[YOUR TASK]: Beginning at the top of the data below, write out every line exactly until you reach the line with "[src/web/httpd/kernel/iobase.h] and [iobase.cpp], [TNullStream]", and include that line.

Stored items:
(* ===== verification/HStream.v ===== *)
(** * Server kernel: streams

    Models the inputs and outputs of the server kernel: [IIoInput] and [IIoOutput] of
    [src/web/httpd/kernel/iobase.h] and [iobase.cpp], [TNullStream] of [null.h],
    [TStreamIterator] of [iterator.h], [TLengthLimitedInput] of [limitio.h],
    [TConcatInput] of [concat.h], [TOwnedInput] and [TPrechargedInput] of
    [precharge.h], [TCountOutput] of [countio.h] and [TIoInput] of [stream.h].

    A stream is a type with a [DoRecv]; a stream built over another one keeps the state
    of that one in its own, since nothing else reads it in the meantime.  [InputLaws] is
    what a stream promises to its reader: it has a content, it ends by an empty list or by
    an exception, and what it delivers is the front of its content. *)

From Stdlib Require Import ZArith Lia Bool.
From stdpp Require Import base numbers list.
From S2P Require Import Prelude HChunks.

(** ** [iobase.h] *)

(** [Recv] clears the list of the caller, so a call returns the delivered list. *)
Class IIoInput (I : Type) := DoRecv : I -> res TChunkList * I.

(** [None] is undefined behaviour of the output. *)
Class IIoOutput (O : Type) := DoSend : O -> TChunkList -> option (res unit * O).

(** [IIoInput::ReadAll]; the bytes received before an exception are lost with it. *)
Fixpoint ReadAll {I} `{IIoInput I} (fuel : nat) (i : I) (lst : TChunkList) : option (res TChunkList * I) :=
  match fuel with
  | O => None
  | S fuel =>
      match DoRecv i with
      | (Throw e, i) => Some (Throw e, i)
      | (Ret [], i) => Some (Ret lst, i)
      | (Ret tmp, i) => ReadAll fuel i (MoveTo tmp lst)
      end
  end.

(** ** [null.h] *)

Inductive TNullStream := NullInstance.

#[export] Instance null_input : IIoInput TNullStream := fun i => (Ret [], i).
#[export] Instance null_output : IIoOutput TNullStream := fun o _ => Some (Ret tt, o).

(** ** [iterator.h] *)

Record TStreamIterator (I : Type) := mk_iterator { S_ : I; L_ : TChunkList }.
Arguments mk_iterator {I} _ _.
Arguments S_ {I} _.
Arguments L_ {I} _.

Section iterator.
Context {I : Type} {HI : IIoInput I}.

Definition iterator_over (slave : I) : TStreamIterator I := mk_iterator slave [].

Definition Peek (it : TStreamIterator I) : res bool * TStreamIterator I :=
  match L_ it with
  | [] =>
      match DoRecv (S_ it) with
      | (Ret l, s) => (Ret (match l with [] => false | _ => true end), mk_iterator s l)
      | (Throw e, s) => (Throw e, mk_iterator s [])
      end
  | _ => (Ret true, it)
  end.

(** [Next(len, lst)] and [Next(lst)] on an empty [lst]. *)
Definition NextLen (len : Z) (it : TStreamIterator I) : res TChunkList * TStreamIterator I :=
  match Peek it with
  | (Throw e, it) => (Throw e, it)
  | (Ret false, it) => (Ret [], it)
  | (Ret true, it) => let '(lst, rest) := Split len (L_ it) in (Ret lst, mk_iterator (S_ it) rest)
  end.

Definition NextAll (it : TStreamIterator I) : res TChunkList * TStreamIterator I :=
  match Peek it with
  | (Throw e, it) => (Throw e, it)
  | (Ret false, it) => (Ret [], it)
  | (Ret true, it) => (Ret (MoveTo (L_ it) []), mk_iterator (S_ it) [])
  end.

(** The bytes stored to the buffer of the caller. *)
Definition ReadSome (len : Z) (it : TStreamIterator I) : res (list Z) * TStreamIterator I :=
  match NextLen len it with
  | (Throw e, it) => (Throw e, it)
  | (Ret tmp, it) => (Ret (CopyData tmp len), it)
  end.

(** [Next()] *)
Definition NextChar (it : TStreamIterator I) : res Z * TStreamIterator I :=
  match ReadSome 1 it with
  | (Throw e, it) => (Throw e, it)
  | (Ret [], it) => (Throw TStreamError, it)
  | (Ret (ch :: _), it) => (Ret ch, it)
  end.

(** [Read(buf, len)] *)
Fixpoint Read_loop (fuel : nat) (len : Z) (buf : list Z) (it : TStreamIterator I) : option (res (list Z) * TStreamIterator I) :=
  if len =? 0 then Some (Ret buf, it)
  else match fuel with
  | O => None
  | S fuel =>
      match ReadSome len it with
      | (Throw e, it) => Some (Throw e, it)
      | (Ret [], it) => Some (Throw TStreamError, it)
      | (Ret read, it) => Read_loop fuel (len - zlen read) (buf ++ read) it
      end
  end.

Definition Read (len : Z) (it : TStreamIterator I) : option (res (list Z) * TStreamIterator I) :=
  Read_loop (Z.to_nat len) len [] it.

(** [Read(lst, len)] *)
Fixpoint ReadList_loop (fuel : nat) (len : Z) (lst : TChunkList) (it : TStreamIterator I) : option (res TChunkList * TStreamIterator I) :=
  if len =? 0 then Some (Ret lst, it)
  else match fuel with
  | O => None
  | S fuel =>
      match NextLen len it with
      | (Throw e, it) => Some (Throw e, it)
      | (Ret tmp, it) =>
          let readed := FullLength tmp in
          if readed =? 0 then Some (Throw TStreamError, it)
          else ReadList_loop fuel (len - readed) (MoveTo tmp lst) it
      end
  end.

Definition ReadList (len : Z) (lst : TChunkList) (it : TStreamIterator I) : option (res TChunkList * TStreamIterator I) :=
  ReadList_loop (Z.to_nat len) len lst it.

Definition UnGet (data : TChunkList) (it : TStreamIterator I) : TStreamIterator I :=
  mk_iterator (S_ it) (MoveTo (MoveTo (L_ it) data) []).

(** [TIoStreamIterator] *)
#[export] Instance iterator_input : IIoInput (TStreamIterator I) := NextAll.
End iterator.

(** ** [limitio.h] *)

(** [OnErr] is the error function of the template: it throws or it returns. *)
Record TLengthLimitedInput (I : Type) := mk_limited { limited_S : I; limited_L : Z; OnErr : option exn }.
Arguments mk_limited {I} _ _ _.
Arguments limited_S {I} _.
Arguments limited_L {I} _.
Arguments OnErr {I} _.

#[export] Instance limited_input {I} `{IIoInput I} : IIoInput (TLengthLimitedInput I) := fun t =>
  if limited_L t =? 0 then (match OnErr t with Some e => Throw e | None => Ret [] end, t)
  else match DoRecv (limited_S t) with
  | (Throw e, s) => (Throw e, mk_limited s (limited_L t) (OnErr t))
  | (Ret lst, s) =>
      let lst := Cut (limited_L t) lst in
      (Ret lst, mk_limited s (limited_L t - FullLength lst) (OnErr t))
  end.

(** ** [concat.h] *)

(** What the pointers [F_] and [S_] are: the two inputs, the second one and the null
    stream, or twice the null stream. *)
Inductive concat_stage := OnFirst | OnSecond | OnNull.

Record TConcatInput (F S : Type) := mk_concat { first : F; second : S; stage : concat_stage }.
Arguments mk_concat {F S} _ _ _.
Arguments first {F S} _.
Arguments second {F S} _.
Arguments stage {F S} _.

Definition concat_of {F S} (f : F) (s : S) : TConcatInput F S := mk_concat f s OnFirst.

Section concat.
Context {F S : Type} `{IIoInput F} `{IIoInput S}.

(** [F_->Recv(lst)] *)
Definition concat_front (t : TConcatInput F S) : res TChunkList * TConcatInput F S :=
  match stage t with
  | OnFirst => let '(r, f) := DoRecv (first t) in (r, mk_concat f (second t) OnFirst)
  | OnSecond => let '(r, s) := DoRecv (second t) in (r, mk_concat (first t) s OnSecond)
  | OnNull => (Ret [], t)
  end.

(** [F_ = S_; S_ = &TNullStream::Instance()] *)
Definition concat_shift (t : TConcatInput F S) : TConcatInput F S :=
  mk_concat (first t) (second t) (match stage t with OnFirst => OnSecond | _ => OnNull end).

#[export] Instance concat_input : IIoInput (TConcatInput F S) := fun t =>
  match concat_front t with
  | (Ret [], t) => concat_front (concat_shift t)
  | rt => rt
  end.
End concat.

(** ** [precharge.h] *)

Inductive TOwnedInput := Owned (lst : TChunkList).

#[export] Instance owned_input : IIoInput TOwnedInput := fun '(Owned l) => (Ret (MoveTo l []), Owned []).

(** ** [countio.h] *)

Record TCountOutput (O : Type) := mk_count { count_slave : O; Written_ : Z }.
Arguments mk_count {O} _ _.
Arguments count_slave {O} _.
Arguments Written_ {O} _.

(** [NSrvKernel::Send] measures the list before it sends it. *)
#[export] Instance count_output {O} `{IIoOutput O} : IIoOutput (TCountOutput O) := fun t lst =>
  let n := FullLength lst in
  let* (r, o) := DoSend (count_slave t) lst in
  match r with
  | Ret _ => Some (Ret tt, mk_count o (u64 (Written_ t + n)))
  | Throw e => Some (Throw e, mk_count o (Written_ t))
  end.

(** ** [stream.h] *)

Record TIoInput (I : Type) := mk_io_input { Filled_ : TChunkList; io_slave : I }.
Arguments mk_io_input {I} _ _.
Arguments Filled_ {I} _.
Arguments io_slave {I} _.

(** [DoNext]: the chunk it shows, [None] at the end. *)
Definition DoNext {I} `{IIoInput I} (t : TIoInput I) : res (option chunk) * TIoInput I :=
  match Filled_ t with
  | cur :: rest => (Ret (Some cur), mk_io_input rest (io_slave t))
  | [] =>
      match DoRecv (io_slave t) with
      | (Throw e, s) => (Throw e, mk_io_input [] s)
      | (Ret l, s) =>
          if FullLength l =? 0 then (Ret None, mk_io_input l s)
          else match l with
          | cur :: rest => (Ret (Some cur), mk_io_input rest s)
          | [] => (Ret None, mk_io_input [] s)
          end
      end
  end.
Lemma concat_shift_spec t : concat_content (concat_shift t) =
    match stage t with OnFirst => content (second t) | _ => [] end /\
  concat_final (concat_shift t) = match stage t with OnFirst => final (second t) | _ => None end.
Proof. unfold concat_content, concat_final, concat_shift. destruct (stage t); auto. Qed.

Lemma concat_delivers t r t' : concat_ok t -> DoRecv t = (r, t') ->
  concat_ok t' /\ concat_final t' = concat_final t /\
  match r with
  | Ret l => concat_content t = flat l ++ concat_content t' /\
      (flat l = [] -> l = [] /\ concat_content t = [] /\ concat_final t = None)
  | Throw e => concat_content t = [] /\ concat_final t = Some e /\ concat_content t' = []
  end.
Proof.
  intros Hok E. unfold DoRecv, concat_input in E. destruct (concat_front t) as [r1 t1] eqn:E1.
  destruct (concat_front_spec _ _ _ Hok E1) as (Ho1&Hs1&Hf1&D1). destruct r1 as [[|c l]|e].
  - destruct D1 as [D1 D0]. destruct (D0 eq_refl) as [_ D2].
    assert (Hok' : concat_ok (concat_shift t1)) by (split; apply Ho1).
    destruct (concat_front_spec _ _ _ Hok' E) as (Ho3&Hs3&Hf3&D3). destruct (concat_shift_spec t1) as [S1 S2].
    assert (Hc : concat_content (concat_shift t1) = concat_content t /\ concat_final (concat_shift t1) = concat_final t).
    { rewrite S1, S2, Hs1. destruct (stage t); [destruct D2 as (->&->&->); auto|destruct D2 as [-> ->]; auto..]. }
    destruct Hc as [C1 C2]. rewrite C1, C2 in *. conj; auto. destruct r as [l|e]; [|auto]. destruct D3 as [D3 D4].
    split; [auto|]. intros Fl. destruct (D4 Fl) as [-> D5]. split; [auto|].
    unfold concat_shift in D5. cbn in D5. destruct (stage t1); auto.
  - inv E. destruct D1 as [D1 D0]. conj; auto. intros Fl. destruct (D0 Fl). discriminate.
  - inv E. auto.
Qed.

#[export] Instance concat_laws : InputLaws (TConcatInput F S).
Proof.
  refine {| ok := concat_ok; content := concat_content; final := concat_final |}.
  - intros i l i' Hok E. apply concat_delivers in E as (?&?&?&?); auto.
  - intros i l i' Hok E. apply concat_delivers in E as (?&?&?&?&?); auto. conj; auto; congruence.
Defined.

Lemma concat_of_content (f : F) (s : S) : final f = None ->
  content (concat_of f s) = content f ++ content s /\ final (concat_of f s) = final s.
Proof. intros E. cbn. unfold concat_content, concat_final. cbn. rewrite E. auto. Qed.
End concat.

#[export] Instance concat_clean {F S} `{CleanLaws F} `{CleanLaws S} : CleanLaws (TConcatInput F S).
Proof.
  assert (Hfront : forall (t : TConcatInput F S) l t', concat_ok t -> concat_front t = (Ret l, t') -> clean l /\ concat_ok t').
  { intros t l t' Hok E. split; [|destruct (concat_front_spec _ _ _ Hok E); auto]. destruct Hok as [Ho1 Ho2].
    unfold concat_front in E. destruct (stage t).
    - destruct (DoRecv (first t)) eqn:ER. inv E. exact (recv_clean _ _ _ Ho1 ER).
    - destruct (DoRecv (second t)) eqn:ER. inv E. exact (recv_clean _ _ _ Ho2 ER).
    - inv E. constructor. }
  intros t l t' Hok E. unfold DoRecv, concat_input in E. destruct (concat_front t) as [[[|c l1]|e] t1] eqn:E1.
  - destruct (Hfront _ _ _ Hok E1) as [_ Ho]. apply (Hfront (concat_shift t1) l t'); [split; apply Ho|exact E].
  - inv E. apply (Hfront t (c :: l1) t'); auto.
  - inv E.
Qed.
(* ===== verification/HHeaders.v ===== *)
(** * Server kernel: connection headers

    Models [src/web/httpd/kernel/headers.cpp], [cast.h] and [regexp.cpp]: the headers that
    describe the connection are read and deleted, and the version of a request is the last
    byte of its first line.  The regular expressions are those of [library/pire], a
    parameter: a compiled expression accepts some strings.  Expressions glued with [|] are
    a list; a match gives the numbers of those that accept. *)

From Stdlib Require Import ZArith Lia Bool String Ascii.
From stdpp Require Import base numbers list.
From S2P Require Import Prelude HChunks HStream HLaws HHttp HParse HRequest.

Definition bytes (s : string) : list Z := map (fun c => Z.of_nat (nat_of_ascii c)) (list_ascii_of_string s).

(** [char] is signed. *)
Definition signed_char (ch : Z) : Z := if ch <? 128 then ch else ch - 256.

(** ** [cast.h] *)

Definition FromString (lst : TChunkList) : Z :=
  fold_left (fun ret ch => u64 (ret * 10 + u64 (signed_char ch - 48))) (flat lst) 0.

(** ** Regular expressions *)

(** [accepts re case_insensitive surround s] *)
Class Pire := accepts : list Z -> bool -> bool -> list Z -> bool.

Record TRegexp := mk_regexp { regexp : list Z; CaseInsensitive : bool; Surround : bool }.

(** [TFsm]: the expressions of a glued scanner, in order. *)
Notation TFsm := (list TRegexp).

Fixpoint matched_from {P : Pire} (n : nat) (f : TFsm) (s : list Z) : list nat :=
  match f with
  | [] => []
  | r :: f =>
      let rest := matched_from (S n) f s in
      if accepts (regexp r) (CaseInsensitive r) (Surround r) s then n :: rest else rest
  end.

(** [Match(m, lst)] feeds the chunks one by one; [MatchedRegexps], and [Final]: there is one. *)
Definition MatchedRegexps {P : Pire} (f : TFsm) (lst : TChunkList) : list nat := matched_from 0 f (flat lst).

(** ** [headers.cpp] *)

Definition case_insensitive (s : string) : TRegexp := mk_regexp (bytes s) true false.

Definition THeadersToCheck : TFsm :=
  [case_insensitive "Connection"; case_insensitive "Keep-Alive"; case_insensitive "Content-Length";
   case_insensitive "Transfer-Encoding"; case_insensitive "Server"].

Record TResponseProperties := mk_props { ChunkedTransfer : bool; ContentLength : Z }.

(** The function object of [TResponseParser]: the properties, and the header unless it is deleted. *)
Definition check_header {P : Pire} (props : TResponseProperties) (hdr : THeader) : TResponseProperties * option THeader :=
  match MatchedRegexps THeadersToCheck (Key hdr) with
  | [] => (props, Some hdr)
  | n :: _ =>
      (match n with
       | 3%nat => mk_props true (ContentLength props)
       | 2%nat => mk_props (ChunkedTransfer props) (FromString (Value hdr))
       | _ => props
       end, None)
  end.

Fixpoint check_headers {P : Pire} (props : TResponseProperties) (hs : list THeader) : TResponseProperties * list THeader :=
  match hs with
  | [] => (props, [])
  | h :: hs =>
      let '(props, kept) := check_header props h in
      let '(props, hs) := check_headers props hs in
      (props, match kept with Some h => h :: hs | None => hs end)
  end.

Definition response_properties {P : Pire} (r : TRequest) : TResponseProperties * TRequest :=
  let '(props, hs) := check_headers (mk_props false 0) (Headers_ r) in (props, mk_request (Request_ r) hs).

(** [last.Empty()] asks whether the chunk is linked in a list, which it is, so the byte in
    front of an empty chunk would be read: [None]. *)
Definition HttpVersion (req : TChunkList) : option Z :=
  match last req with
  | None => Some 0
  | Some c => let* ch := last c in Some (u32 (signed_char ch - 48))
  end.

Record TRequestProperties := mk_rprops { KeepAlive : bool; rp_ChunkedTransfer : bool; rp_ContentLength : Z }.

Definition request_properties {P : Pire} (r : TRequest) : option (TRequestProperties * TRequest) :=
  let* version := HttpVersion (Request_ r) in
  let keepAlive := negb (version =? 0) in
  let '(props, r) := response_properties r in
  Some (mk_rprops keepAlive keepAlive (ContentLength props), r).

(** ** The law of literal expressions *)

Definition lower (ch : Z) : Z := if (65 <=? ch) && (ch <=? 90) then ch + 32 else ch.

Definition same_ignoring_case (a b : list Z) : bool := bool_decide (map lower a = map lower b).

(** Letters, digits and the dash stand for themselves. *)
Definition literal_char (ch : Z) : bool :=
  ((65 <=? ch) && (ch <=? 90)) || ((97 <=? ch) && (ch <=? 122)) || ((48 <=? ch) && (ch <=? 57)) || (ch =? 45).

(** A regular expression of such characters accepts itself and its variants in case. *)
Class PireLiteral (P : Pire) :=
  accepts_literal : forall re s, forallb literal_char re = true -> accepts re true false s = same_ignoring_case re s.

(** The smallest such library. *)
Definition literal_pire : Pire := fun re ci _ s => if ci then same_ignoring_case re s else bool_decide (re = s).

#[export] Instance literal_pire_ok : PireLiteral literal_pire.
Proof. intros re s _. reflexivity. Qed.

(** ** Decimal numbers *)

Definition digit (ch : Z) : Prop := 48 <= ch <= 57.

Definition decimal (l : list Z) : Z := fold_left (fun n ch => n * 10 + (ch - 48)) l 0.

Lemma decimal_fold l n : Forall digit l -> fold_left (fun ret ch => u64 (ret * 10 + u64 (signed_char ch - 48))) l (u64 n) =
  u64 (fold_left (fun n ch => n * 10 + (ch - 48)) l n).
Proof.
  intros Hl. revert n. induction Hl as [|ch l Hch Hl IH]; intros n; [reflexivity|]. cbn. rewrite <- IH. f_equal.
  unfold digit in Hch. unfold signed_char. destruct (Z.ltb_spec ch 128); [|lia]. unfold u64.
  rewrite Zplus_mod_idemp_r, <- Zplus_mod_idemp_l, Zmult_mod_idemp_l, Zplus_mod_idemp_l. auto.
Qed.

(** A value of digits is its number, modulo 2^64. *)
Lemma FromString_decimal lst : Forall digit (flat lst) -> FromString lst = u64 (decimal (flat lst)).
Proof. intros H. unfold FromString. apply (decimal_fold _ 0) in H. exact H. Qed.

(** ** What [TResponseParser] leaves *)

Section headers.
Context {P : Pire} `{!PireLiteral P}.

Definition checked (kv : list Z * list Z) : bool :=
  existsb (fun name => same_ignoring_case (bytes name) kv.1)
    ["Connection"; "Keep-Alive"; "Content-Length"; "Transfer-Encoding"; "Server"]%string.

Definition named (name : string) (kv : list Z * list Z) : bool := same_ignoring_case (bytes name) kv.1.

Lemma MatchedRegexps_headers lst :
  MatchedRegexps THeadersToCheck lst =
    (if named "Connection" (flat lst, []) then [0%nat] else []) ++ (if named "Keep-Alive" (flat lst, []) then [1%nat] else []) ++
    (if named "Content-Length" (flat lst, []) then [2%nat] else []) ++ (if named "Transfer-Encoding" (flat lst, []) then [3%nat] else []) ++
    (if named "Server" (flat lst, []) then [4%nat] else []).
Proof.
  unfold MatchedRegexps, THeadersToCheck, case_insensitive. cbn [matched_from regexp CaseInsensitive Surround].
  rewrite !accepts_literal by reflexivity. unfold named. cbn [fst].
  repeat match goal with |- context [same_ignoring_case ?a ?b] => destruct (same_ignoring_case a b) end; reflexivity.
Qed.

Lemma named_excl a b k : map lower (bytes a) <> map lower (bytes b) ->
  same_ignoring_case (bytes a) k = true -> same_ignoring_case (bytes b) k = false.
Proof.
  unfold same_ignoring_case. intros Hn Ha. apply bool_decide_eq_true in Ha. apply bool_decide_eq_false. congruence.
Qed.

(** One header: kept when no name of the list is its name; the two that matter are read. *)
Lemma check_header_spec props h :
  check_header props h =
  (mk_props (if named "Transfer-Encoding" (flat_header h) then true else ChunkedTransfer props)
            (if named "Content-Length" (flat_header h) then FromString (Value h) else ContentLength props),
   if checked (flat_header h) then None else Some h).
Proof.
  unfold check_header, checked. rewrite MatchedRegexps_headers. unfold flat_header, named. cbn [fst existsb].
  destruct props as [ct cl].
  destruct (same_ignoring_case (bytes "Connection") (flat (Key h))) eqn:E1;
    [rewrite (named_excl "Connection" "Content-Length" _ ltac:(vm_compute; discriminate) E1), (named_excl "Connection" "Transfer-Encoding" _ ltac:(vm_compute; discriminate) E1); reflexivity|].
  destruct (same_ignoring_case (bytes "Keep-Alive") (flat (Key h))) eqn:E2;
    [rewrite (named_excl "Keep-Alive" "Content-Length" _ ltac:(vm_compute; discriminate) E2), (named_excl "Keep-Alive" "Transfer-Encoding" _ ltac:(vm_compute; discriminate) E2); reflexivity|].
  destruct (same_ignoring_case (bytes "Content-Length") (flat (Key h))) eqn:E3;
    [rewrite (named_excl "Content-Length" "Transfer-Encoding" _ ltac:(vm_compute; discriminate) E3); reflexivity|].
  destruct (same_ignoring_case (bytes "Transfer-Encoding") (flat (Key h))), (same_ignoring_case (bytes "Server") (flat (Key h))); reflexivity.
Qed.

(** The headers that are left, and the properties: chunked when some header says so, the
    length of the last header that gives one. *)
Lemma check_headers_spec props hs :
  check_headers props hs =
  (mk_props (existsb (fun h => named "Transfer-Encoding" (flat_header h)) hs || ChunkedTransfer props)
            (fold_left (fun n h => if named "Content-Length" (flat_header h) then FromString (Value h) else n) hs (ContentLength props)),
   List.filter (fun h => negb (checked (flat_header h))) hs).
Proof.
  revert props. induction hs as [|h hs IH]; intros props; cbn [check_headers existsb fold_left List.filter orb].
  - destruct props; reflexivity.
  - rewrite check_header_spec, IH. cbn [ChunkedTransfer ContentLength].
    destruct (named "Transfer-Encoding" (flat_header h)), (checked (flat_header h)); cbn [negb orb]; rewrite ?orb_true_r; reflexivity.
Qed.
End headers.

[TASK OUTPUT]:
(* ===== verification/HStream.v ===== *)
(** * Server kernel: streams

    Models the inputs and outputs of the server kernel: [IIoInput] and [IIoOutput] of
    [src/web/httpd/kernel/iobase.h] and [iobase.cpp], [TNullStream] of [null.h],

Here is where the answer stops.